**About this exercise:**
Among the records that follow, find the line with "assert (accept_suffix e" and the line with "intros Hl Hk". Set down those lines and all lines between them exactly, without adding anything.

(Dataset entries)

☆ ☆ ☆

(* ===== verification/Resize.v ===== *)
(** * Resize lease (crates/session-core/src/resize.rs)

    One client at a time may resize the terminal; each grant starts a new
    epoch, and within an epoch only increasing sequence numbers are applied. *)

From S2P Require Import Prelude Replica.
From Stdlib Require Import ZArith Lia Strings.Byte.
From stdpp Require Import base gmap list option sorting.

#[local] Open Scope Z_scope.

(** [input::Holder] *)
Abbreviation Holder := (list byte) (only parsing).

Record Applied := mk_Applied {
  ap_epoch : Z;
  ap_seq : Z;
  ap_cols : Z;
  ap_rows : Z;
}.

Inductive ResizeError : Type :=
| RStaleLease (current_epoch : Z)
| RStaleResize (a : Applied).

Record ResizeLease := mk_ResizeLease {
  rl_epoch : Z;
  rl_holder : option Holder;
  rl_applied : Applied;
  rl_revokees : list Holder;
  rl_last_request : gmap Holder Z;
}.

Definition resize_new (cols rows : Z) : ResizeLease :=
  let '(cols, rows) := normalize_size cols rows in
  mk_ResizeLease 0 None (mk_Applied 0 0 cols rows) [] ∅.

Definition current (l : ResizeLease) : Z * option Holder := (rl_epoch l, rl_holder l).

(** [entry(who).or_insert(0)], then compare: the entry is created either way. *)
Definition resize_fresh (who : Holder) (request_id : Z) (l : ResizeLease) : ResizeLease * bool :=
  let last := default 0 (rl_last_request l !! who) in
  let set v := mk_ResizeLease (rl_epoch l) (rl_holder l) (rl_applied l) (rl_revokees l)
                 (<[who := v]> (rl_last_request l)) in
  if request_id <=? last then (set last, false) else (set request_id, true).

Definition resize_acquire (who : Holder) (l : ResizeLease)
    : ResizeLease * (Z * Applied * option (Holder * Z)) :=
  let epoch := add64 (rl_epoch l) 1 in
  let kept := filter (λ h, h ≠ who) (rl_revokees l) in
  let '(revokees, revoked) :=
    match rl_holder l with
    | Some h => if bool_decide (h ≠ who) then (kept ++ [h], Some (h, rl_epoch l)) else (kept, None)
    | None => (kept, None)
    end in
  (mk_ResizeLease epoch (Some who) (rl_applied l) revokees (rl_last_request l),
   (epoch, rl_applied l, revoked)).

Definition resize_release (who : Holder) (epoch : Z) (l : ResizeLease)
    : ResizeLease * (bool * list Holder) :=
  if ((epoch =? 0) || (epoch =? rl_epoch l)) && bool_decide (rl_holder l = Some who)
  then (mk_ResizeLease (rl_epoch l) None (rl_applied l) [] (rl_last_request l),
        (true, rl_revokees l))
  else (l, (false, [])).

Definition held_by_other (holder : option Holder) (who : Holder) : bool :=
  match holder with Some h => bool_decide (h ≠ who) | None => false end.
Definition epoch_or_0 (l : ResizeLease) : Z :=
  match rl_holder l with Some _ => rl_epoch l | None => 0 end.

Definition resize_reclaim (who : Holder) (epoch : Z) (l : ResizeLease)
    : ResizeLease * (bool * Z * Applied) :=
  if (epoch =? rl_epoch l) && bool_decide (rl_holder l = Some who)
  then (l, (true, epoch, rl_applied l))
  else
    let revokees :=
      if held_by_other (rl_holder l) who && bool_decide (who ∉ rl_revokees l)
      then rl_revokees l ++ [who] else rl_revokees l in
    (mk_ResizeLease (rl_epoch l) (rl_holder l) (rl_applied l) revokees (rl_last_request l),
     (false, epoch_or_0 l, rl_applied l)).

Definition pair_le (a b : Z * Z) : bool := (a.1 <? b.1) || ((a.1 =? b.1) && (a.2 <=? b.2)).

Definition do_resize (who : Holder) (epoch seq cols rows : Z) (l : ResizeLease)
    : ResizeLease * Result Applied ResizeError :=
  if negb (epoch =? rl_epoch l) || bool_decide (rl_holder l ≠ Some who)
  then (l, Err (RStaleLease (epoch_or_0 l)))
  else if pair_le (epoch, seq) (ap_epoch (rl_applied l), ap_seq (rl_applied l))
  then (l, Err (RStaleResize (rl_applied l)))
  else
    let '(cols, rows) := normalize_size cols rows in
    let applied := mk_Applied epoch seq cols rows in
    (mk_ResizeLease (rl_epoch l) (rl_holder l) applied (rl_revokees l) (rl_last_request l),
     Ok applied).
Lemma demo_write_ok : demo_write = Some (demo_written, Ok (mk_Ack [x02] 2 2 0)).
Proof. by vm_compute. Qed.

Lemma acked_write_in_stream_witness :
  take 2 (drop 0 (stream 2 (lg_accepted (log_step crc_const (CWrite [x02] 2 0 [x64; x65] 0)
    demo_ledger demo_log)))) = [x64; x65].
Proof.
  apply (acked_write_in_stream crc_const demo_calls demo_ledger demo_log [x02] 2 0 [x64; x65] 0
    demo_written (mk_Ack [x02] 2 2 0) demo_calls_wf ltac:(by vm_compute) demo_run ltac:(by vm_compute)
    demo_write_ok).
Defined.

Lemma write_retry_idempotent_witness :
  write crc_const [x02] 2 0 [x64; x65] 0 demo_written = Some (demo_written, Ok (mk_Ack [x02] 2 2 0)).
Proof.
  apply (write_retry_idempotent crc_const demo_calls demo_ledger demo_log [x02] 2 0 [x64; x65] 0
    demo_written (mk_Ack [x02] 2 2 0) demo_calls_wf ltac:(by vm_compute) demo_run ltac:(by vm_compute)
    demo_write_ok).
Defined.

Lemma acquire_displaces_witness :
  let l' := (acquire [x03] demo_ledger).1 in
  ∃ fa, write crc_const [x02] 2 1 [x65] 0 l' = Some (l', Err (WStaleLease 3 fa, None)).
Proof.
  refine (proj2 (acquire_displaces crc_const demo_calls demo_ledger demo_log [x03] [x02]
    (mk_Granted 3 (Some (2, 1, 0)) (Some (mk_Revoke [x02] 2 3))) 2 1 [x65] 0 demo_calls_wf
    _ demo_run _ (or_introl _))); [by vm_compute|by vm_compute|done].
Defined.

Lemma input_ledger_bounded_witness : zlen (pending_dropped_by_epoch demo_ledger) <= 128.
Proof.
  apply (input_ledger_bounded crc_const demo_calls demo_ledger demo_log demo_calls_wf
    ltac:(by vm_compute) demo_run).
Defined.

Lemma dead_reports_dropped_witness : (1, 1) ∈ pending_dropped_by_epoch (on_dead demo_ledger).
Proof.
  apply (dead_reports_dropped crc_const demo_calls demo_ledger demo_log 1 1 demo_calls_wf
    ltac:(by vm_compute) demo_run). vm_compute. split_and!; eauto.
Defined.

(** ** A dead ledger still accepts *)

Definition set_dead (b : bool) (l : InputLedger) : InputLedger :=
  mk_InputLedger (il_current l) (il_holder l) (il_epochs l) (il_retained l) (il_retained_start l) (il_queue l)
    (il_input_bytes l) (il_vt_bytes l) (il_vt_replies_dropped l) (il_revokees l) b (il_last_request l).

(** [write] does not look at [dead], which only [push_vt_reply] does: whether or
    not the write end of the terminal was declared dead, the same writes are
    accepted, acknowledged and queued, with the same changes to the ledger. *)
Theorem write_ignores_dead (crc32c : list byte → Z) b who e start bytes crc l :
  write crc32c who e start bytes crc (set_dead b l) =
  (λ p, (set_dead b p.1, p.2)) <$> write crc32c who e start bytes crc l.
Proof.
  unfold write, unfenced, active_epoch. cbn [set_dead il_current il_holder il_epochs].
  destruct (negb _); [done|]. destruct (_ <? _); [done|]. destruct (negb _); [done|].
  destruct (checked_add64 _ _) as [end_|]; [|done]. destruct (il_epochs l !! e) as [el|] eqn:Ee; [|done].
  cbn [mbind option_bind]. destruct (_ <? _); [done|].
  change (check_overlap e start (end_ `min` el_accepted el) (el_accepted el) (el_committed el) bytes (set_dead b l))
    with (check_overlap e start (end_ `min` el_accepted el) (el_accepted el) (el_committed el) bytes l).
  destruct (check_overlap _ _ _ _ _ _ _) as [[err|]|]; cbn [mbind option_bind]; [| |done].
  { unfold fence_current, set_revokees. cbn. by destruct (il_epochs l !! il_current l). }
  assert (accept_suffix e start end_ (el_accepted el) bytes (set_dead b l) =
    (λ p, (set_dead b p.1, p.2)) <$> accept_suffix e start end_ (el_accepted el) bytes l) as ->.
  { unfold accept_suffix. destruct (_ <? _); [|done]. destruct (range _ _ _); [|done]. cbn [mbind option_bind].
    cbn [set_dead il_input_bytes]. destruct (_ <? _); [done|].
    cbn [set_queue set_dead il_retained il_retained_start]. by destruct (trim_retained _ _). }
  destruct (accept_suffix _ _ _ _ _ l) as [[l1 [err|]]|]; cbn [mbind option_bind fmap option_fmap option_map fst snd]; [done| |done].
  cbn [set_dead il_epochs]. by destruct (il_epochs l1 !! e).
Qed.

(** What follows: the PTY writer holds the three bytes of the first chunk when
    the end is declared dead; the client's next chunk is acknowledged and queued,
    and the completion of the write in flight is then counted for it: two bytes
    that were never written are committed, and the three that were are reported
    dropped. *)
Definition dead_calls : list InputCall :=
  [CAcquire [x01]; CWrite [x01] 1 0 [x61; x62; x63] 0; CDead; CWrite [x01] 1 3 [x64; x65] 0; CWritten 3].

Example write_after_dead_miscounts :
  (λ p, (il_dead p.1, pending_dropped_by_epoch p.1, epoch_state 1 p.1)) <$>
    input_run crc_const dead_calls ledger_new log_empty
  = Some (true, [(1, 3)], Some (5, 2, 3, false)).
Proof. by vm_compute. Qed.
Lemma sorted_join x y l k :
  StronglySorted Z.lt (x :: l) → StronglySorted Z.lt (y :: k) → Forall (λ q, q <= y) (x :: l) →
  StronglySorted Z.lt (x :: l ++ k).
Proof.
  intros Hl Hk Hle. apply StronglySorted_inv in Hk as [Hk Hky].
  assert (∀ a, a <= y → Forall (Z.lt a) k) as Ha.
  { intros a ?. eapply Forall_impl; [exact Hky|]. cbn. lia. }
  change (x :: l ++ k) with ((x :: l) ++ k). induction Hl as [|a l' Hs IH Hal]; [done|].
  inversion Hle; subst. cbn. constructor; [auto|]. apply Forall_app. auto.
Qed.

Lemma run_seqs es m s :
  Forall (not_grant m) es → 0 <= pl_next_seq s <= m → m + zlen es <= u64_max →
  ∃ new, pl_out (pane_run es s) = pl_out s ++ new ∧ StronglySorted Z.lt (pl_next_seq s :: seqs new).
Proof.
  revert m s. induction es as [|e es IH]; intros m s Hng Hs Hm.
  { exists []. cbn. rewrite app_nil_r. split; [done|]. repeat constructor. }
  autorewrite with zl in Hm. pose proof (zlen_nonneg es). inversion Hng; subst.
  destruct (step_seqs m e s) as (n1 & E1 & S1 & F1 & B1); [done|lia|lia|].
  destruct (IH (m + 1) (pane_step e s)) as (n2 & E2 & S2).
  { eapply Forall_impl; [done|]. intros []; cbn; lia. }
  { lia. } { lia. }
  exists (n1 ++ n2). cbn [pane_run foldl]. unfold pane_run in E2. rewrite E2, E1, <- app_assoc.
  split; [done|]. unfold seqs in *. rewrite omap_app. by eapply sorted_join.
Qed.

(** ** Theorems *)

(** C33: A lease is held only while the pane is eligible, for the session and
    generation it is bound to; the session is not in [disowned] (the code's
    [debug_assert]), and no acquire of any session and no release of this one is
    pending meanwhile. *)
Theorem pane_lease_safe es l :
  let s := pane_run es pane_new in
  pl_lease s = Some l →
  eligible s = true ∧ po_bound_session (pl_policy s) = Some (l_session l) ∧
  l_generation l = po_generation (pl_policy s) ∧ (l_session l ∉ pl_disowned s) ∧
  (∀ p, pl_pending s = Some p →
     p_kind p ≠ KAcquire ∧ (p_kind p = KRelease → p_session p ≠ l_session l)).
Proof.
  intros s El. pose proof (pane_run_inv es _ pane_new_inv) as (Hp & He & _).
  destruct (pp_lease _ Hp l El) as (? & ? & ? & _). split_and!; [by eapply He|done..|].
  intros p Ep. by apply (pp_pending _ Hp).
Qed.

☆ ☆ ☆

**Written response:**
  assert (accept_suffix e start end_ (el_accepted el) bytes (set_dead b l) =
    (λ p, (set_dead b p.1, p.2)) <$> accept_suffix e start end_ (el_accepted el) bytes l) as ->.
  { unfold accept_suffix. destruct (_ <? _); [|done]. destruct (range _ _ _); [|done]. cbn [mbind option_bind].
    cbn [set_dead il_input_bytes]. destruct (_ <? _); [done|].
    cbn [set_queue set_dead il_retained il_retained_start]. by destruct (trim_retained _ _). }
  destruct (accept_suffix _ _ _ _ _ l) as [[l1 [err|]]|]; cbn [mbind option_bind fmap option_fmap option_map fst snd]; [done| |done].
  cbn [set_dead il_epochs]. by destruct (il_epochs l1 !! e).
Qed.

(** What follows: the PTY writer holds the three bytes of the first chunk when
    the end is declared dead; the client's next chunk is acknowledged and queued,
    and the completion of the write in flight is then counted for it: two bytes
    that were never written are committed, and the three that were are reported
    dropped. *)
Definition dead_calls : list InputCall :=
  [CAcquire [x01]; CWrite [x01] 1 0 [x61; x62; x63] 0; CDead; CWrite [x01] 1 3 [x64; x65] 0; CWritten 3].

Example write_after_dead_miscounts :
  (λ p, (il_dead p.1, pending_dropped_by_epoch p.1, epoch_state 1 p.1)) <$>
    input_run crc_const dead_calls ledger_new log_empty
  = Some (true, [(1, 3)], Some (5, 2, 3, false)).
Proof. by vm_compute. Qed.
Lemma sorted_join x y l k :
  StronglySorted Z.lt (x :: l) → StronglySorted Z.lt (y :: k) → Forall (λ q, q <= y) (x :: l) →
  StronglySorted Z.lt (x :: l ++ k).
Proof.
  intros Hl Hk Hle. apply StronglySorted_inv in Hk as [Hk Hky].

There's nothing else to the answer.